Note: There are no chemotherapies approved for use in children by the US Food and Drug Administration, so all chemotherapy for children should be considered off-label.
The following article is based on material presented by Dr. Abramson at Yale Retina 2009: New Frontiers in Retina Diagnosis and Therapy; April 3, 2009; New York City.
Dr. Abramson would like to acknowledge the work of his collaborators, including Pierre Gobin, MD, Interventional Neuroradiologist at New York Presbyterian Hospital; Ira Dunkel, MD, Pediatric Oncologist at Memorial Sloan-Kettering Cancer Center (MSKCC); Scott Brodie, MD, PhD, with MSKCC and Mount Sinai School of Medicine, who performed all the electrophysiological testing for patients treated with this technique; and Brian Marr, MD, Ophthalmic Oncologist at MSKCC.

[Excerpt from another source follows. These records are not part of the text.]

(* ===== verification/Prompters.v ===== *)
(** * Prompters

    Asking the user: [PermissionPrompter] (permissions/prompter.ts), [SecretPrompter]
    (secret-prompter.ts), [QuestionPrompter] (question-prompter.ts),
    [requestSecretStandalone] (daemon/handlers/shared.ts) and [awaitRouteApproval]
    (runtime/routes/acp-routes.ts), with the answers a conversation takes
    (daemon/conversation.ts), the sender of a voice turn (calls/voice-session-bridge.ts)
    and what a new message or an abort does to questions that are open
    (runtime/routes/conversation-routes.ts, daemon/conversation-lifecycle.ts).

    An operation that makes a request returns its identifier, or the answer it has
    without asking. *)
From stdpp Require Import pretty.
From S2P Require Import Prelude JsText RuntimeTypes RiskTypes Surroundings CheckerTypes Checker StreamState EventHub Interactions Redaction.

Section prompters.
Context (uuid : nat → string).

(** ** Telling the client *)

(** [emitConfirmationStateChanged] of a conversation. *)
Definition emit_state (n : nat) (id : string) (state : ConfirmationState) (source : AnswerSource) (toolUseId : option string)
    (w : World) : World :=
  match wd_objects w !! n with
  | Some cv => match cv_sender cv with
               | sender_none => w
               | _ => tell (ev_confirmation_state (cv_id cv) id state source toolUseId) w
               end
  | None => w
  end.

Definition confirm_result (decision : UserDecision) (context : option string) (wasTimeout wasSystemCancel wasAbort : bool) : Outcome :=
  confirmed (mkConfirm decision context wasTimeout wasSystemCancel wasAbort) None None.

(** ** Confirmations *)

Definition owns_confirmation (n : nat) (id : string) (w : World) : bool :=
  match wd_objects w !! n with Some cv => bool_decide (id ∈ cv_confirmations cv) | None => false end.
Definition disown_confirmation (n : nat) (id : string) (w : World) : World :=
  alter_object n (λ cv, set_confirmations (without id (cv_confirmations cv)) cv) w.

Definition hasPending (n : nat) (w : World) : bool :=
  match wd_objects w !! n with Some cv => match cv_confirmations cv with [] => false | _ :: _ => true end | None => false end.
Definition getToolUseId (id : string) (w : World) : option string := i ← get id w; in_toolUseId i.

Record AnswerOptions := mkAnswer { an_selectedPattern : option string; an_selectedScope : option string; an_decisionContext : option string }.
Definition no_options : AnswerOptions := mkAnswer None None None.

Definition answer_state (decision : UserDecision) : InteractionResolutionState :=
  match decision with user_allow => approved | user_deny => rejected end.

Definition resolveConfirmation (n : nat) (id : string) (decision : UserDecision) (options : AnswerOptions) (w : World) : World :=
  if negb (owns_confirmation n id w) then w
  else
    let '(interaction, w1) := resolve id (answer_state decision) w in
    rpcResolve id interaction
      (confirmed (mkConfirm decision (an_decisionContext options) false false false) (an_selectedPattern options) (an_selectedScope options))
      (disown_confirmation n id w1).

(** [handleConfirmationResponse] of a conversation. *)
Definition handleConfirmationResponse (n : nat) (id : string) (decision : UserDecision) (options : AnswerOptions)
    (source : AnswerSource) (w : World) : World :=
  if negb (owns_confirmation n id w) then w
  else
    let toolUseId := getToolUseId id w in
    emit_state n id (match decision with user_deny => state_denied | user_allow => state_approved end) source toolUseId
      (resolveConfirmation n id decision options w).

Definition superseded_context : string :=
  "The user sent a new message instead of responding to this permission prompt. Stop what you are doing and respond to the user's new message. Do NOT retry this tool or request permission again until the user asks you to.".
Definition deny_one (n : nat) (w : World) (id : string) : World :=
  let '(interaction, w1) := resolve id superseded w in
  rpcResolve id interaction (confirm_result user_deny (Some superseded_context) false true false) (disown_confirmation n id w1).
Definition denyAllPending (n : nat) (w : World) : World :=
  match wd_objects w !! n with Some cv => foldl (deny_one n) w (cv_confirmations cv) | None => w end.

Definition dispose_one (n : nat) (w : World) (id : string) : World :=
  let '(interaction, w1) := resolve id cancelled w in rpcReject id interaction prompter_disposed (disown_confirmation n id w1).
Definition dispose_prompter (n : nat) (w : World) : World :=
  match wd_objects w !! n with Some cv => foldl (dispose_one n) w (cv_confirmations cv) | None => w end.

Definition without_directories (d : ConfirmationDetails) : ConfirmationDetails :=
  mkDetails (cd_toolName d) (cd_input d) (cd_riskLevel d) (cd_executionTarget d) (cd_allowlistOptions d) (cd_scopeOptions d) None
    (cd_persistentDecisionsAllowed d).

(** What [sendToClient] does with a [confirmation_request]: a voice turn on the phone
    answers for the guardian at once, and looks for a grant for anybody else. *)
Definition send_confirmation_request (n : nat) (id : string) (details : ConfirmationDetails) (w : World) : World :=
  match wd_objects w !! n with
  | None => w
  | Some cv =>
      match cv_sender cv with
      | sender_clients => tell (ev_request id kind_confirmation None) w
      | sender_none => w
      | sender_voice true _ =>
          tell (ev_request id kind_confirmation None)
            (register id (mkInteraction (Some (cv_id cv)) kind_confirmation (Some (without_directories details)) false None None
               false false false false no_metadata None) w)
      | sender_voice false false => set_grants (wd_grants w ++ [(n, id)]) w
      | sender_voice false true =>
          tell (ev_request id kind_confirmation None)
            (handleConfirmationResponse n id user_allow
               (mkAnswer None None (Some ("Permission approved for " +:+ quoted (cd_toolName details) +:+ ": this is a verified guardian voice call.")))
               src_button w)
      end
  end.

More than 100 years ago, external beam irradiation was shown to be effective for retinoblastoma;1 it took more than 50 years, however, to optimize the dose, fractionation, the energy and portals, and also to recognize the importance of avoiding the anterior segment. Ultimately, radiation has become the most common treatment for retinoblastoma (after enucleation), and retinoblastoma is one of the few cancers that can be cured by radiation alone.
Despite the success of radiation for retinoblastoma, a disturbing consequence of treatment in genetic cases is the development of secondary nonocular cancers, of which there are numerous types associated with the retinoblastoma gene.2,3 More than 95% of children in the United States with retinoblastoma survive;4 however, these secondary nonocular cancers occur in retinoblastoma at a rate of approximately 0.5% to 1.0% per year throughout life,5 and the mortality for these cancers is approximately 50%.6 Although the retinoblastoma gene causes these second cancers without radiation exposure, these secondary nonocular cancers develop sooner and more often in the head in irradiated children.5 Thus, a worldwide search was undertaken to find an alternative approach that does not employ external beam radiation for the treatment of intraocular retinoblastoma.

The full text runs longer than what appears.